The stock market’s ‘wall of worry’ is stronger now than ever.In essence, the current message of the gold-platinum ratio is that the stock market would have exhibited even more strength over the last couple of years if it hadn’t been held back by investor concern and anxiety. Put simply, the bull market over the past several years has been climbing a “wall of worry.”
Even more incredibly, the indicator is saying that the stock market’s wall of worry is stronger now than ever.
Read: Here’s how the commodities sector performed in the first half of the year
Also: Here’s what may be eroding gold’s traditional haven status
The proof of the pudding is in the eating, of course. I devoted columns to this gold-platinum ratio in both August 2016 as well as July 2017, in both cases forecasting that the stock market was headed higher over the subsequent 12 months. Both forecasts proved right, needless to say: The Dow Jones Industrial Average DJIA, +0.15% is more than 30% higher today than where it stood two years ago.
These are just two data points, of course. But Huang and Kilic found that, at least since 1975, the gold-platinum ratio has had a significantly better track record than nine other well-known indicators that researchers previously found to have predictive ability — including, prominently, the Cyclically-Adjusted PE Ratio, or CAPE, made famous by Yale University’s Robert Shiller.

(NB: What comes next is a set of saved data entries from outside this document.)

(* ===== verification/Ring.v ===== *)
(** Circular buffers: what [WQueue], [BQueue] and [AgentBuffer] share. A buffer of
    [n] slots whose elements start at slot [start] and may wrap around holds a list
    of items; a queue that is full keeps one slot free. The contract of a bounded
    queue is a class, against which its users' theorems are proved. *)
From S2P Require Import Prelude.
#[local] Open Scope Z_scope.

(** * Slots *)

(** [i mod n] for an index that ran past the end at most once. *)
Definition wrap (n i : Z) : Z := if i <? n then i else i - n.

Lemma wrap_mod n i : 0 <= i < 2 * n -> i mod n = wrap n i.
Proof.
  intros H. unfold wrap. destruct (Z.ltb_spec i n); [apply Z.mod_small; lia|].
  symmetry. apply (Z.mod_unique_pos i n 1); lia.
Qed.

Lemma wrap_lt n i : i < n -> wrap n i = i.
Proof. intros. unfold wrap. case_match; lia. Qed.

Lemma wrap_ge n i : n <= i -> wrap n i = i - n.
Proof. intros. unfold wrap. case_match; lia. Qed.

Lemma wrap_bounds n i : 0 <= i < 2 * n -> 0 <= wrap n i < n.
Proof. intros. unfold wrap. case_match; lia. Qed.

(** The element in a slot. *)
Definition slot {A} (data : list A) (i : Z) : option A := data !! Z.to_nat i.

Lemma slot_insert {A} (data : list A) i j (x : A) :
  0 <= i -> 0 <= j < zlen data ->
  slot (<[Z.to_nat j := x]> data) i = if i =? j then Some x else slot data i.
Proof.
  intros Hi Hj. unfold slot, zlen in *. destruct (Z.eqb_spec i j) as [->|Hne].
  - apply list_lookup_insert_eq. lia.
  - apply list_lookup_insert_ne. lia.
Qed.

Lemma slot_cons {A} (x : A) l i : 0 < i -> slot (x :: l) i = slot l (i - 1).
Proof.
  intros Hi. unfold slot. replace (Z.to_nat i) with (S (Z.to_nat (i - 1))) by lia. done.
Qed.

Lemma slot_snoc {A} (l : list A) x i :
  0 <= i -> slot (l ++ [x]) i = if i =? zlen l then Some x else slot l i.
Proof.
  intros Hi. unfold slot, zlen. destruct (Z.eqb_spec i (Z.of_nat (length l))) as [->|Hne].
  - by rewrite Nat2Z.id, list_lookup_middle.
  - destruct (decide (Z.to_nat i < length l)%nat).
    + by rewrite lookup_app_l by lia.
    + rewrite !lookup_ge_None_2; [done|lia|]. rewrite length_app. cbn. lia.
Qed.

Lemma slot_some {A} (l : list A) i : 0 <= i < zlen l -> is_Some (slot l i).
Proof. intros Hi. apply lookup_lt_is_Some. unfold zlen in Hi. lia. Qed.

Lemma slot_lt {A} (l : list A) i x : 0 <= i -> slot l i = Some x -> i < zlen l.
Proof. intros Hi H%lookup_lt_Some. unfold zlen. lia. Qed.

(** Two lists are equal when their slots are. *)
Lemma slot_ext {A} (l l' : list A) :
  zlen l = zlen l' -> (forall i, 0 <= i < zlen l -> slot l i = slot l' i) -> l = l'.
Proof.
  intros Hn H. apply list_eq. intros i. destruct (decide (i < length l)%nat) as [Hi|Hi].
  - specialize (H (Z.of_nat i)). unfold slot, zlen in H. rewrite Nat2Z.id in H. apply H. lia.
  - unfold zlen in Hn. rewrite !lookup_ge_None_2 by lia. done.
Qed.

(** * The items of a circular buffer *)

Section ring.
Context {A : Type}.
Implicit Types (data items : list A).

Record ring (n start : Z) (data items : list A) : Prop := Ring {
  ring_size : zlen data = n;
  ring_start : 0 <= start < n;
  ring_room : zlen items < n;
  ring_item : forall k x, 0 <= k -> slot items k = Some x -> slot data (wrap n (start + k)) = Some x;
}.

(** The slot after the last item. *)
Definition ring_end (n start count : Z) : Z := wrap n (start + count).

Lemma ring_end_bounds n start data items :
  ring n start data items -> 0 <= ring_end n start (zlen items) < n.
Proof.
  intros []. unfold ring_end, wrap. pose proof (zlen_nonneg items). case_match; lia.
Qed.

(** Empty means that the ends meet, full that the next slot is the start. *)
Lemma ring_empty n start data items :
  ring n start data items -> (ring_end n start (zlen items) = start <-> items = []).
Proof.
  intros []. split.
  - intros H. destruct items as [|x l]; [done|]. rewrite zlen_cons in *.
    pose proof (zlen_nonneg l). unfold ring_end, wrap in H. case_match; lia.
  - intros ->. unfold ring_end, wrap. change (zlen []) with 0. case_match; lia.
Qed.

Lemma ring_full n start data items :
  ring n start data items ->
  ((ring_end n start (zlen items) + 1) mod n = start <-> zlen items = n - 1).
Proof.
  intros H. pose proof (ring_end_bounds _ _ _ _ H). destruct H.
  pose proof (zlen_nonneg items). rewrite wrap_mod by lia.
  unfold ring_end, wrap in *. split; repeat case_match; lia.
Qed.

Lemma ring_push n start data items x :
  ring n start data items -> zlen items < n - 1 ->
  ring n start (<[Z.to_nat (ring_end n start (zlen items)) := x]> data) (items ++ [x]).
Proof.
  intros H Hr. pose proof (ring_end_bounds _ _ _ _ H). destruct H.
  pose proof (zlen_nonneg items).
  constructor; [unfold zlen in *; by rewrite length_insert|done|by rewrite zlen_app, zlen_cons; change (zlen []) with 0; lia|].
  intros k y Hk. rewrite slot_snoc by done.
  assert (Hw : forall j, 0 <= j < n -> 0 <= wrap n (start + j))
    by (intros; unfold wrap; case_match; lia).
  destruct (Z.eqb_spec k (zlen items)) as [->|Hne].
  - intros [= <-]. rewrite slot_insert by (try apply Hw; lia).
    unfold ring_end. by rewrite Z.eqb_refl.
  - intros Hy. pose proof (slot_lt _ _ _ Hk Hy). rewrite slot_insert by (try apply Hw; lia).
    rewrite (proj2 (Z.eqb_neq _ _)); [by apply ring_item0|].
    unfold ring_end, wrap. repeat case_match; lia.
Qed.

Lemma ring_end_push n start count :
  0 <= start < n -> 0 <= count < n - 1 ->
  (ring_end n start count + 1) mod n = ring_end n start (count + 1).
Proof.
  intros Hs Hc. unfold ring_end. rewrite wrap_mod.
  - unfold wrap. repeat case_match; lia.
  - unfold wrap. case_match; lia.
Qed.

Lemma ring_head n start data x items :
  ring n start data (x :: items) -> slot data start = Some x.
Proof.
  intros []. specialize (ring_item0 0 x ltac:(lia) eq_refl).
  rewrite Z.add_0_r in ring_item0. unfold wrap in *. by case_match; [|lia].
Qed.

Lemma ring_pop n start data x items :
  ring n start data (x :: items) -> ring n ((start + 1) mod n) data items.
Proof.
  intros []. rewrite zlen_cons in *. pose proof (zlen_nonneg items).
  rewrite wrap_mod by lia. constructor; [done|unfold wrap; case_match; lia|lia|].
  intros k y Hk Hy. pose proof (slot_lt _ _ _ Hk Hy).
  specialize (ring_item0 (k + 1) y ltac:(lia)). rewrite slot_cons in ring_item0 by lia.
  rewrite Z.add_simpl_r in ring_item0. rewrite <- (ring_item0 Hy). f_equal.
  unfold wrap. repeat case_match; lia.
Qed.

Lemma ring_end_pop n start count :
  0 <= start < n -> 0 < count < n ->
  ring_end n ((start + 1) mod n) (count - 1) = ring_end n start count.
Proof.
  intros Hs Hc. rewrite wrap_mod by lia. unfold ring_end, wrap. repeat case_match; lia.
Qed.
End ring.

(** Slots of parts of a buffer, and after [load] and [store]. *)

Lemma slot_app {A} (l l' : list A) i :
  0 <= i -> slot (l ++ l') i = if i <? zlen l then slot l i else slot l' (i - zlen l).
Proof.
  intros Hi. unfold slot, zlen. destruct (Z.ltb_spec i (Z.of_nat (length l))).
  - by rewrite lookup_app_l by lia.
  - rewrite lookup_app_r by lia. f_equal; lia.
Qed.

Lemma slot_take {A} n (l : list A) i :
  0 <= i < n -> slot (take (Z.to_nat n) l) i = slot l i.
Proof. intros Hi. unfold slot. apply lookup_take_lt. lia. Qed.

Lemma slot_drop {A} n (l : list A) i :
  0 <= n -> 0 <= i -> slot (drop (Z.to_nat n) l) i = slot l (n + i).
Proof. intros Hn Hi. unfold slot. rewrite lookup_drop. f_equal; lia. Qed.

Lemma load_slots m off n d :
  load m off n = Some d -> zlen d = n /\ forall i, 0 <= i < n -> slot d i = slot m (off + i).
Proof.
  intros H. split; [by eapply load_length|]. unfold load in H.
  destruct (_ && _) eqn:E; [|done]. injection H as <-.
  rewrite !andb_true_iff, !Z.leb_le in E. intros i Hi.
  rewrite slot_take, slot_drop by lia. done.
Qed.

Lemma load_fits m off n : 0 <= off -> 0 <= n -> off + n <= zlen m -> is_Some (load m off n).
Proof. intros. rewrite load_some by lia. by eexists. Qed.

Lemma store_slots m off d m' :
  store m off d = Some m' -> zlen m' = zlen m /\
  (forall i, off <= i < off + zlen d -> slot m' i = slot d (i - off)) /\
  (forall i, 0 <= i -> i < off \/ off + zlen d <= i -> slot m' i = slot m i).
Proof.
  intros H. split; [by eapply store_length|]. unfold store in H.
  destruct (_ && _) eqn:E; [|done]. injection H as <-.
  rewrite !andb_true_iff, !Z.leb_le in E. pose proof (zlen_nonneg d).
  assert (Hd : (Z.to_nat off + length d)%nat = Z.to_nat (off + zlen d)) by (unfold zlen; lia).
  rewrite Hd. split.
  - intros i Hi. rewrite slot_app, zlen_take by lia. destruct (Z.ltb_spec i off); [lia|].
    rewrite slot_app by lia. destruct (Z.ltb_spec (i - off) (zlen d)); [done|lia].
  - intros i Hi Ho. rewrite slot_app by lia. rewrite zlen_take by lia.
    destruct (Z.ltb_spec i off); [by rewrite slot_take by lia|].
    rewrite slot_app by lia. destruct (Z.ltb_spec (i - off) (zlen d)); [lia|].
    rewrite slot_drop by lia. f_equal; lia.
Qed.

(** Writing a slot; outside the buffer it is undefined behaviour. *)
Definition set_slot {A} (data : list A) (i : Z) (x : A) : option (list A) :=
  if (0 <=? i) && (i <? zlen data) then Some (<[Z.to_nat i := x]> data) else None.

Lemma set_slot_some {A} (data : list A) i x :
  0 <= i < zlen data -> set_slot data i x = Some (<[Z.to_nat i := x]> data).
Proof. intros H. unfold set_slot. by rewrite (proj2 (Z.leb_le _ _)), (proj2 (Z.ltb_lt _ _)) by lia. Qed.

(** * The contract of a bounded queue

    [fifo_valid q l]: the queue [q] is well formed and holds the items [l], oldest
    first. *)
Class BoundedFifo (Q A : Type) := {
  fifo_push : Q -> A -> option Q;
  fifo_pop : Q -> option (A * Q);
  fifo_capacity : Q -> Z;
  fifo_valid : Q -> list A -> Prop;
}.

Class BoundedFifoLaws (Q A : Type) `{!BoundedFifo Q A} := {
  push_accepts q l x : fifo_valid q l -> zlen l < fifo_capacity q ->
    exists q', fifo_push q x = Some q' /\ fifo_valid q' (l ++ [x]) /\
               fifo_capacity q' = fifo_capacity q;
  push_refuses q l x : fifo_valid q l -> fifo_capacity q <= zlen l -> fifo_push q x = None;
  pop_takes q x l : fifo_valid q (x :: l) ->
    exists q', fifo_pop q = Some (x, q') /\ fifo_valid q' l /\
               fifo_capacity q' = fifo_capacity q;
  pop_empty q : fifo_valid q [] -> fifo_pop q = None;
}.

(** What its users may do, and what they see. *)
Inductive queue_op (A : Type) :=
| OpPush (x : A)
| OpPop.
Arguments OpPush {A} x.
Arguments OpPop {A}.

Inductive queue_result (A : Type) :=
| Accepted (x : A)
| Refused (x : A)
| Popped (x : A)
| WasEmpty.
Arguments Accepted {A} x.
Arguments Refused {A} x.
Arguments Popped {A} x.
Arguments WasEmpty {A}.

Section clients.
Context {Q A : Type} `{Laws : BoundedFifoLaws Q A}.

Definition queue_step (q : Q) (op : queue_op A) : queue_result A * Q :=
  match op with
  | OpPush x => match fifo_push q x with
                | Some q' => (Accepted x, q')
                | None => (Refused x, q)
                end
  | OpPop => match fifo_pop q with
             | Some (x, q') => (Popped x, q')
             | None => (WasEmpty, q)
             end
  end.

Fixpoint queue_run (q : Q) (ops : list (queue_op A)) : list (queue_result A) * Q :=
  match ops with
  | [] => ([], q)
  | op :: rest => let '(r, q) := queue_step q op in
                  let '(rs, q) := queue_run q rest in (r :: rs, q)
  end.

(** The abstract queue: a list of at most [cap] items. *)
Definition spec_step (cap : Z) (l : list A) (op : queue_op A) : queue_result A * list A :=
  match op with
  | OpPush x => if zlen l <? cap then (Accepted x, l ++ [x]) else (Refused x, l)
  | OpPop => match l with x :: l' => (Popped x, l') | [] => (WasEmpty, []) end
  end.

Fixpoint spec_run (cap : Z) (l : list A) (ops : list (queue_op A))
    : list (queue_result A) * list A :=
  match ops with
  | [] => ([], l)
  | op :: rest => let '(r, l) := spec_step cap l op in
                  let '(rs, l) := spec_run cap l rest in (r :: rs, l)
  end.

Lemma queue_step_refines q l op :
  fifo_valid q l ->
  exists q' l', queue_step q op = (fst (spec_step (fifo_capacity q) l op), q') /\
    l' = snd (spec_step (fifo_capacity q) l op) /\ fifo_valid q' l' /\
    fifo_capacity q' = fifo_capacity q.
Proof.
  intros Hv. destruct op as [x|]; cbn [queue_step spec_step].
  - destruct (Z.ltb_spec (zlen l) (fifo_capacity q)) as [Hlt|Hge].
    + destruct (push_accepts q l x Hv Hlt) as (q' & -> & Hv' & Hc). by exists q', (l ++ [x]).
    + rewrite (push_refuses q l x Hv Hge). by exists q, l.
  - destruct l as [|x l].
    + rewrite (pop_empty q Hv). by exists q, [].
    + destruct (pop_takes q x l Hv) as (q' & -> & Hv' & Hc). by exists q', l.
Qed.

(** The implementation's answers are the specification's, for every sequence of
    operations. *)
Lemma queue_run_refines q l ops :
  fifo_valid q l ->
  exists q', queue_run q ops = (fst (spec_run (fifo_capacity q) l ops), q') /\
    fifo_valid q' (snd (spec_run (fifo_capacity q) l ops)) /\
    fifo_capacity q' = fifo_capacity q.
Proof.
  revert q l. induction ops as [|op ops IH]; intros q l Hv; cbn [queue_run spec_run].
  { by exists q. }
  destruct (queue_step_refines q l op Hv) as (q1 & l1 & -> & -> & Hv1 & Hc).
  destruct (spec_step _ l op) as [r l1]. cbn [fst snd] in *.
  destruct (IH q1 l1 Hv1) as (q2 & -> & Hv2 & Hc2). rewrite Hc in *.
  destruct (spec_run _ l1 ops) as [rs l2]. exists q2. split_and!; [done|done|congruence].
Qed.

Definition accepted (r : queue_result A) : list A :=
  match r with Accepted x => [x] | _ => [] end.
Definition popped (r : queue_result A) : list A :=
  match r with Popped x => [x] | _ => [] end.

(** Nothing is lost, duplicated or reordered: what was there and what was accepted
    is, in order, what was popped and what is left. *)
Lemma spec_run_conserves cap l ops :
  let '(rs, l') := spec_run cap l ops in
  l ++ concat (map accepted rs) = concat (map popped rs) ++ l' /\
  (zlen l <= cap -> zlen l' <= cap).
Proof.
  revert l. induction ops as [|op ops IH]; intros l; cbn [spec_run].
  { split; [by rewrite app_nil_r|done]. }
  destruct (spec_step cap l op) as [r l1] eqn:E. specialize (IH l1).
  destruct (spec_run cap l1 ops) as [rs l2]. destruct IH as [IH IHc].
  cbn [map concat]. destruct op as [x|]; cbn [spec_step] in E.
  - destruct (Z.ltb_spec (zlen l) cap); injection E as <- <-; cbn [accepted popped app].
    + split; [by rewrite <- IH, <- app_assoc|]. intros _. apply IHc. zlia.
    + done.
  - destruct l as [|x l]; injection E as <- <-; cbn [accepted popped app].
    + done.
    + split; [by f_equal|]. rewrite zlen_cons. intros. apply IHc. lia.
Qed.
End clients.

To be clear, the gold-platinum ratio is not a short-term indicator. The academic research that discovered the indicator uses it to forecast the stock market’s 12-month direction, so its correlation to equities’ direction over the next month or two is up in the air. Accordingly, even if the ratio’s forecast that the stock market will be higher in 12 months is correct, the market could easily go a lot lower first.
Nevertheless, it’s comforting to know that, in the midst of many other academically approved indicators that are telling extremely bearish stories, at least one is more bullish than ever.